1.  I'd get rid (finally) of my student loans.
2.  I'd buy a new car because the Protege which has served me so well is a little old lady now.  She's 12 which is, what, 96 in human years?  120?
3.  Fund my retirement.
4.  I'd give more more to charities I care about, especially theaters.
5.  Other.  Often other included stuff like pedicures or massages or a personal chef.  When I was thinking really huge sums of money than #1 was "move Mom out of the nursing home and get her in-home care."

But I always assumed in the way back of my mind that I manage to fritter the money away.  Theater tickets, meals with friends, impulse purchases, having the No Money for Leta fairies steal it in the night ...

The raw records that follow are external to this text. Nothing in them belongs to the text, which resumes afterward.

(** * Sticky Note MCP server: a shallow embedding and its verified properties

  The development follows the layout of the Python package [server]:

  - [Py]           the fragment of Python the package relies on: values
                   decoded from JSON, truthiness, [dict.get], [str],
                   exceptions, [str.replace], [str.strip], slicing;
  - [Base]         [frameworks/base.py]: [HistoryEntry], [SessionContext];
  - [Codex]        [frameworks/codex.py]: the line-format provider;
  - [Copilot]      [frameworks/copilot.py]: the JSON-document provider;
  - [Storage]      [storage.py]: [StickyNote] and its (de)serialisation;
  - [SessionState] [session_state.py]: [SessionNoteTracker];
  - [Main]         [main.py]: the matching engine and the two tools.

  What Python's standard library provides ([re], [json.dumps],
  [datetime.isoformat], [datetime.fromisoformat], the system time zone)
  is the class [Runtime]; the embedding is parametric in it.  A concrete
  instance, [Reference.runtime], is used to run the model on the inputs of
  the repository's tests. *)

From Stdlib Require Import ZArith String Ascii List Bool Lia DecimalString Sorted.
From stdpp Require Import base option list gmap strings.
Definition M (A : Type) : Type := State -> Outcome A * State.
Definition ret {A} (a : A) : M A := fun s => (Returned a, s).
Definition bind {A B} (m : M A) (k : A -> M B) : M B :=
  fun s =>
    match m s with
    | (Returned a, s') => k a s'
    | (Raised e, s') => (Raised e, s')
    | (Fatal msg, s') => (Fatal msg, s')
    end.
Definition lift {A} (o : Outcome A) : M A := fun s => (o, s).
Definition modify (f : State -> State) : M unit := fun s => (Returned tt, f s).
Definition get : M State := fun s => (Returned s, s).

Notation "x <-- m ;; k" := (bind m (fun x => k))
  (at level 100, m at next level, right associativity).
Notation "m ;;;; k" := (bind m (fun _ => k))
  (at level 100, right associativity).

Definition start (x : Subsystem) : M unit :=
  modify (fun s => MkState (called_start_app_ s) (app_running_ s)
                     (called_run_app_to_completion_ s) (started s ++ [x])
                     (logic_calls s) (boot_log s) (main_loop_runs s)).

Definition BootLog (msg : string) : M unit :=
  modify (fun s => MkState (called_start_app_ s) (app_running_ s)
                     (called_run_app_to_completion_ s) (started s)
                     (logic_calls s) (boot_log s ++ [msg]) (main_loop_runs s)).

Now that I've inherited Mom's savings and her annuities, though, I am rather proud that I'm doing what I hoped I would do.  My desire not to waste this final gift from my mother has meant that I am being more careful with it (I think) than I usually am.  The scorecard so far:

1.  The student loan monkey is off my back.  This is like having a hefty raise in pay.  Half of that money is going to savings, so it feels as though I've turned my loan debt into a dollar-cost-averaged savings plan.  That happened first.  The brunette you saw dancing in the streets?  That was me.  So, check.

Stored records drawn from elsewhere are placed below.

(** All the ways in which a pattern with alternatives matches. *)
Inductive PMatches (n0 : nat) : pattern -> str -> str -> list (nat * str) -> Prop :=
| PM_Regex r s s' c :
    Matches false n0 r s s' c -> PMatches n0 (PRegex r) s s' c
| PM_Class (ok : ascii -> bool) ch s :
    ok ch = true -> PMatches n0 (PClass ok) (ch :: s) s []
| PM_StarNil (ok : ascii -> bool) s : PMatches n0 (PStar ok) s s []
| PM_StarCons (ok : ascii -> bool) ch s s' :
    ok ch = true -> PMatches n0 (PStar ok) s s' [] ->
    PMatches n0 (PStar ok) (ch :: s) s' []
| PM_Seq p q s s1 s2 c1 c2 :
    PMatches n0 p s s1 c1 -> PMatches n0 q s1 s2 c2 ->
    PMatches n0 (PSeq p q) s s2 (c2 ++ c1)
| PM_AltL p q s s' c : PMatches n0 p s s' c -> PMatches n0 (PAlt p q) s s' c
| PM_AltR p q s s' c : PMatches n0 q s s' c -> PMatches n0 (PAlt p q) s s' c
| PM_Group i p s s' c :
    PMatches n0 p s s' c ->
    PMatches n0 (PGroup i p) s s' ((i, take (length s - length s') s) :: c).

(** A word: not empty and free of white space. *)
Definition word (t : str) : Prop := t <> [] /\ Forall (fun c => is_space c = false) t.

(** A run of white space, possibly empty. *)
Definition white (ws : str) : Prop := Forall (fun c => is_space c = true) ws.

(** [Words s ts]: [ts] are the words of [s] in order, each a run of
    characters that are not white space, as long as it can be: it starts
    at the beginning of [s] or after white space and it ends at the end
    of [s] or before white space. *)
Inductive Words : str -> list str -> Prop :=
| Words_blank (ws : str) : white ws -> Words ws []
| Words_cons (ws t rest : str) (ts : list str) :
    white ws -> word t ->
    (rest = [] \/ exists c r, rest = c :: r /\ is_space c = true) ->
    Words rest ts ->
    Words (ws ++ t ++ rest) (t :: ts).

(** A protocol and a domain set apart by white space: what the pattern
    of [cmdConnect] accepts. *)
Definition ProtoDomain (url proto domain : str) : Prop :=
  exists lead gap,
    url = lead ++ proto ++ gap ++ domain
    /\ white lead
    /\ (proto = "http" \/ proto = "https" \/ proto = "HTTP" \/ proto = "HTTPS")
    /\ white gap /\ gap <> []
    /\ word domain.

(** Words joined by single spaces. *)
Fixpoint unwords (tokens : list str) : str :=
  match tokens with
  | [] => []
  | [t] => t
  | t :: tokens' => t ++ " " ++ unwords tokens'
  end.

(** The lines of a text file, each ended by a newline. *)
Definition unlines (lines : list str) : str := concat (map (fun l => l ++ NL) lines).

Definition newline : ascii := "010"%char.

(** The sub-commands of a command in the table, none for a command that
    is not in it. *)
Definition subs_of (cmd : str) : list str :=
  match table_find cmd subCommands with
  | Some subs => subs
  | None => []
  end.

Definition entry_text (kv : str * str) : str := fst kv ++ "=" ++ snd kv ++ NL.

Definition clean_entry (kv : str * str) : Prop :=
  ~ In "="%char (fst kv) /\ ~ In newline (fst kv) /\ ~ In newline (snd kv).

(** The characters that [sanitize] replaces. *)
Definition unsafe_char (c : ascii) : bool :=
  existsb (ascii_eqb c) ["/"; "\"; ":"; "?"; "*"; "<"; ">"; "|"]%char.

(** The calls of the file system that [cmdBreak] may make: on a history
    file of the working directory. *)
Definition history_call (e : IoEvent) : Prop :=
  match e with
  | IoExists p _ | IoRemove p _ =>
      startsWith p ".tcli_history_" = true
      /\ ~ In "/"%char p /\ ~ In "\"%char p
  | IoErr _ => True
  | _ => False
  end.

(** A quote character of [cmdSet]. *)
Definition is_quote (q : ascii) : Prop := q = dquote \/ q = "'"%char.

Definition set_usage : str :=
  COLOR_GRAY ++ "Usage: set <key> <value> <true|false>" ++ NL
  ++ "Example: set user " ++ DQ ++ "init" ++ DQ ++ " true" ++ NL ++ COLOR_RESET.

Definition connected_line (url : str) : str :=
  ok_tag ++ " Connected to global URL: " ++ url ++ NL.

(** ** The line editor *)

(** The line that [readLineWithArrows] returned, if it did. *)
Definition line_of (r : Reading) : option str :=
  match r with
  | Returned line _ => Some line
  | Waiting _ _ | Raised _ => None
  end.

2. I bought a shiny, new Jetta.  Sunroof.  Manual.  Elegant charcoal grey color.  And an Equality Maryland affinity license plate, so that's a few bucks that went where my mouth is.  Check.

3.  My (very attractive, how can there not be an extra fee for that?) new financial planner and I have already started deciding what's gonna go where so that I won't have to eat cat food when I'm older.  Check.

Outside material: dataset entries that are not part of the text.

(* ===== verification/Prelude.v ===== *)
(** * esp-open-rtos: verification development (root file)

    The repository is a FreeRTOS-based system for the ESP8266 with its boot
    loader, drivers and protocol libraries.  The development models the parts
    that keep data or decide what the device does, and proves them correct.

    ** The parts and how they interact

    - The SPI flash driver (open_esplibs/libmain/spi_flash.c) splits writes into
      page programs of the boot ROM.  [SpiFlash] models every routine over a class
      [SpiRom] of the ROM functions.  What it promises to the code above it is the
      interface of [Flash]: the class [FlashDev] of the operations and [FlashOk]
      of their laws (reads return the stored bytes, writes clear bits, erases set
      a sector to 0xff).  [spi_flash_ok] discharges the laws; the sysparam and
      rBoot API theorems are proved against the interface.
    - sysparam (core/sysparam.c) keeps key/value parameters in two flash regions
      as an append-only log with compaction.  [Sysparam] holds the code: each
      function is a computation of the monad [ST (world D)] over the device, the
      static variables [_sysparam_info], the outcomes of the next [malloc] calls
      and the number of live blocks.  [SysparamLog] says which bytes represent a
      log, which logs are well formed and what map of parameters they mean;
      [SysparamGet], [SysparamWrite], [SysparamStore], [SysparamCompact],
      [SysparamSet] and [SysparamInit] follow the functions; [SysparamSpec] and
      [SysparamContract] state them over the abstract map, and [SysparamValues]
      adds the calls for integers and booleans, which store text.
    - The flash glue of SPIFFS (extras/spiffs/esp_spiffs_flash.c, esp_spiffs.c and
      unaligned_memcpy.S) programs the SPI controller directly.  [SpiffsFlash]
      models it over a class [SpiCtl] of the controller and the chip,
      [SpiffsContract] has the theorems.
    - rBoot (bootloader/rboot/rboot.c) checks ROM images and chooses the one to
      start.  [Rboot] models check_image, the GPIO and RTC functions and
      find_image with every compile-time option as a field of [options], over a
      class [Machine] of the ROM functions and registers.  [RbootImage] and
      [RbootBoot] have the theorems.  [RbootStage2] is rboot-stage2a.c, which copies
      the sections of the image to memory, with call_user_start of both stages and
      the theorem of the whole boot.
    - The rBoot API (extras/rboot-ota/rboot-api.c) lets the application configure
      the boot loader, write an image piece by piece and verify it.  [RbootApi]
      models the file, and the RTC memory functions of
      open_esplibs/libmain/user_interface.c that it calls.  [RbootStream],
      [RbootVerify] and [RbootConfig] prove what the calls mean, the last two
      together with the boot loader that reads the same flash.
    - Updates over the air (extras/rboot-ota/ota-tftp.c) are a TFTP server and client
      on top of the rBoot API.  [Tftp] models them over the list of what the network
      delivers; [TftpReceive] proves what a transfer does to the flash, and
      [TftpUpdate] composes it with the API and the boot loader.
    - The DHCP server (extras/dhcpserver/dhcpserver.c) is [Dhcp]: the lease table, the
      options and one turn of the task as a computation on the server's state.
      [DhcpContract] has the invariant and the properties.
    - The MQTT client (extras/paho_mqtt_c) has a packet layer, serializers and a
      client over a socket.  [MqttPacket] is MQTTPacket.c, [MqttSerial] the
      serializers, [MqttClient] MQTTClient.c and MQTTESP8266.c over a class [Env]
      of the socket, the clock and the application's handlers.  [MqttWire] and
      [MqttFormat] relate the buffers to the packets of the specification,
      [MqttNet] gives the laws of the environment and the sending and receiving
      of packets, [MqttTopic] the matching of topics, [MqttContract] the client's
      operations and [MqttTheorems] the properties.
    - The registers of the chip (core/): [EspRegs] is the GPIO, the I/O multiplexer
      and the interrupt dispatch (gpio.h, esp_gpio.c, iomux.h, esp_iomux.c,
      interrupts.h, esp_interrupts.c, esp_gpio_interrupts.c) over a state [soc] of
      registers, handlers and the world outside; [EspGpio] has what a pin drives,
      [EspInterrupts] the dispatch.  [EspTimer] is esp_timer.c and timer.h on the same
      state, with its theorems in [EspTimerContract], and [Pwm] is
      extras/pwm/pwm.c on top of all three ([PwmContract]).
      [EspSpi] is esp_spi.c and spi.h, also on this state; [EspSpiBuffer] gives the
      transfers of one buffer and the class [SpiDevice] of what is at the other end of
      the wires, [EspSpiContract] the properties.
    - The I2C master (extras/i2c/i2c.c) is [I2c], over the class [Pin] of the GPIO
      and delays in [Gpio].  [I2cBus] is a bus of open-drain wires with a device that
      may stretch the clock, and what the bit and byte functions do there;
      [I2cRegs] is a device with a register file, and the class [RegisterDevice] of
      what the transfers promise to the drivers of such devices.  [EspI2c] wires two
      pins of the chip to a bus and discharges the laws from gpio.h.  The clock driver
      (extras/ds3231/ds3231.c) is [Ds3231], proved in [Ds3231Contract] against that
      class, and so is the pressure and temperature sensor (extras/bmp280/bmp280.c), with
      [Bmp280] and [Bmp280Contract].
    - The 1-Wire bus (extras/onewire/onewire.c) is [Onewire], over the same class
      [Pin].  [OnewireSearch] relates the search to the tree of
      addresses and to a bus of devices that follow the protocol,
      [OnewireContract] iterates it, and [OnewireSim] has the concrete bus, the
      checksums and the properties.
    - The humidity sensor (extras/dht/dht.c) is [Dht], over [Pin] too; [DhtContract] has
      the class [DhtLine] of a pin with a sensor that answers, and a concrete one.
    - The thermometers of extras/ds18b20/ds18b20.c are [Ds18b20], over the 1-Wire master;
      [Ds18b20Contract] has the class [ProbeBus] of a line with such thermometers.
    - The Sharp memory display (extras/adafruit_sharpmemory_display) is [Sharpmem]: drawing
      in a frame buffer ([SharpmemDraw]) and the transfer to a panel on the pins of
      [EspRegs] ([SharpmemPanel]).
    - The timeouts of lwIP (lwip/lwip/src/core/timers.c) are a sorted list with relative
      times that the lwIP thread works off.  [LwipTimers] is the list, the loop of the
      thread and the periodic timers of the stack; [LwipTimersContract] has the agenda
      of deadlines that the list refines.
    - The SNTP client (extras/sntp) asks a time server and keeps the time as RTC ticks.
      [Sntp] models sntp.c and sntp_fun.c on top of these timeouts; what can happen
      (the thread waits, a packet arrives, a name is resolved, the application calls)
      is the type [sntp_event].  [SntpClock] has the time, [SntpClient] the requests.

    ** Conventions

    A C integer is a [Z] with its wrap-around written out ([u8], [u16], [u32],
    [s32] below); memory is a list of bytes; a status or result code is an
    inductive type or the integer of the source.  Stateful code is in the monad
    [ST] below, whose [None] means that a loop ran out of the fuel its definition
    gives it, so a theorem with a [Some] or a [wp] is a termination theorem.
    Code that is not in the repository (the boot ROM, the socket, the GPIO, the
    heap) is a class or an argument; its documented behaviour is a class of laws
    or a named hypothesis, and every theorem with a hypothesis has a witness at a
    concrete input.

    ** What the theorems show

    - Flash: a write becomes page programs inside one page each that program
      exactly the bytes (sdk_SPIWrite_program), and every call does what the
      interface says (spi_flash_calls).
    - sysparam: a session of gets, stores and deletes refines the operations of a
      finite map (sysparam_session_refines), and [SysparamContract] has the
      functional behaviour of each call: storing, deleting, getting, compaction,
      creation, start-up, iteration, the static getter and integers.  Two defects are
      theorems: a stale key id after compaction (sysparam_stale_key_id), and a
      failed store that loses the old value (sysparam_full_loses_value).
    - SPI: spi_init configures the controller and the pins (spi_init_configures), and a
      session of transfers exchanges the bytes with the device on the wires
      (spi_session_exchanges); longer transfers than the data registers leave them
      (spi_transfer_in_bounds).
    - lwIP timeouts: the list refines an agenda (timeouts_refine_agenda) and the periodic
      timers stay on it, each once (periodic_timers_stay).
    - SNTP: the client always waits for something that makes it go on
      (sntp_never_stalls); the clock follows the server until the RTC counter wraps
      (sntp_clock_follows, sntp_clock_after_wrap); with fewer servers than before the
      client can be stuck on a null name (sntp_stale_server).
    - rBoot: which images are accepted, that a changed byte is detected, that the
      check returns on any flash, and the order in which ROMs are tried; that an
      empty configuration makes it loop, and that the GPIO test ignores the mode; the
      first good image is loaded section by section and started (rboot_starts_image),
      after the second stage was copied to the instruction RAM, with or without the RTC
      data that the repository's build enables.
    - rBoot API: an image written in any pieces ends up in the flash, the
      application and the boot loader give the same verdict on it, and a ROM the
      application selects is the one booted; a temporary ROM never is.
    - Updates: whatever packets arrive, the server only restarts into an image that
      was verified and the running one is never written (tftp_turn_safe,
      ota_tftp_download_confined); an image that is uploaded with lost and repeated
      packets boots (tftp_update_boots).
    - SPIFFS glue: writes program exactly the bytes, at any alignment, and are read
      back; a write of more than 255 pages hangs.
    - DHCP: a held lease stays with its client until it is released or expires, a
      client that asks is bound to the address it was offered, and all leases expire
      at once when the tick count has passed a lease time.
    - MQTT: the packets are the ones of the specification and are read back; a
      send gives the whole packet or reports a failure; a received message is
      delivered and acknowledged; a packet whose rest arrives in two pieces fails the
      cycle (cycle_short_read); topics match level by level; the keep-alive is
      a small state machine; packet identifiers do not repeat.  Bounds: two reads
      that can store past a buffer are stated with the input that does it.
    - The chip: gpio_enable, gpio_write and gpio_toggle drive a pin as their comments say
      and leave the others alone (gpio_enable_drives), registers stay typed
      (gpio_registers_typed), every pending interrupt is dispatched once and in order
      (isr_handler_dispatches), a timer comes within a count of the time that is asked
      for (timer_set_timeout_programs), and the PWM plays its duty cycle from pwm_init
      to the levels of the pins (pwm_waveform).
    - I2C and DS3231: i2c.c on the GPIO registers stores and reads back
      (i2c_on_gpio_registers); transfers read and write the registers of a device that
      stretches the clock (i2c_register_transfers); the time that is set is the time
      that is read (ds3231_time_roundtrip); ds3231_setFlag updates a register from
      the value of another (ds3231_setFlag_wrong_register).
    - Sensors: the DHT driver reads the bytes that the pulses of the sensor mean
      (dht_reads_sensor); one call reads all the thermometers of a bus, where temperatures
      below zero come out wrong (ds18b20_measures_all); bmp280_init writes the configuration that is asked for
      (bmp280_init_configures), and the temperature it computes is right to a hundredth
      of a degree (bmp280_temperature_accurate).
    - Display: a line is the rounded line (drawLine_exact), rectangles and characters are
      exact (fillRect_exact, drawChar_exact), and after a refresh the panel shows what was
      drawn (sharp_refresh_shows).
    - 1-Wire: the search finds every device once; the checksums are the
      polynomial ones and detect a changed byte.

    ** Fuel

    Loops over the flash get fuel from the size of the region ([region_fuel]: one
    entry takes at least four bytes) or of the chip; the section loops of the boot
    loader and of the API get 257, since a section count is a byte; erasing
    sectors gets their number; the bit loops of the 1-Wire bus have fixed bounds.
    The MQTT loops that wait for the network take the fuel as an argument: a send
    moves at least one byte at each turn, so more fuel than the packet is long is
    enough; the receive calls of a packet that has arrived do not loop.  A TFTP
    transfer takes at most eleven turns for each event of the network, ten of them
    retransmissions.  The polls of the SPI controller's busy bit are an argument too, one
    more than the device needs.

    ** Not modelled

    The FreeRTOS kernel, the protocols of lwIP, mbedTLS, SPIFFS and jsmn are third-party
    code that the modelled code calls through parameters.  Of the system's own code,
    start-up glue, the recreated SDK functions over closed libraries, the drivers of the
    I2S peripheral, the LED strips, the BMP180, the FLIR Lepton and the PCF8574 are left
    out; the connection set-up
    of the MQTT client and the mount functions of esp_spiffs.c are missing from the
    parts that are modelled.  Tasks run one at a time here: the semaphore of sysparam and the
    critical sections are part of the state, but interleavings of several tasks are
    not modelled.  Time is a counter that the environment advances. *)

From Stdlib Require Export ZArith Lia.
From stdpp Require Export prelude list gmap.
From stdpp Require Import sorting.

4.  Silver Spring Stage got a check from me.*****  So did several other theaters I like.  My favorite was when I walked up the lady running concessions at Forum Theater during intermission and when she said "May I help you?"  I said "Yes, you could give this check to the right person for me, please."  And she looked at it and "Oh my, yes!  Thank you!"  And it wasn't even that large of a check.  I felt like a patron of the arts for the rest of the evening.  Check and check.

5.  See the Steve Martin quote, supra.  Mainly I've bought some new clothes and picked up the check more often.  But even so.  Annnnnd, check.

One of the nice things about having some extra disposable income is that when I went to see a show at the Hub Theater and the nice lady selling tickets accidentally overcharged me (not by much, just a few bucks) I suggested that instead of going through the effort of cancelling my transaction and re-doing it, she just code the overage as a donation and send me a thank you letter (because I think I *will* be itemizing this year).  She was delighted to comply. And once again, I feel like a patron of the arts.

I could get used to this.  I really could.

*Multiple Sclerosis as severe as my mother had it is very expensive.  The "continuum of care community" where she lived for the last ten years of her life started out costing about $5,000 a month when she was living independently and having aids come in a few times a day and, when she had to move over to the nursing home section and having skilled nursing ended up costing $313 dollars a day.**  (For people who do math as well as I do $313 x 30 = $9,390 per month or $114,245 per year).  This was significantly more than her income.

**Of all the folks I have met with MS, I haven't seen anyone with a worse case than Mom's, so most people with MS diagnosis should not look at Mom as a pattern for their own futures.

***And, as nursing homes go, it was very nice.  But still depressing.

****Not that I buy lottery tickets, but fantasy doesn't require that.  And if I found bags and bags of money, I'd call the FBI.  I grew up in America. I watch TV.

*****The Stage is my theatrical home, so they got the biggest check.  By far.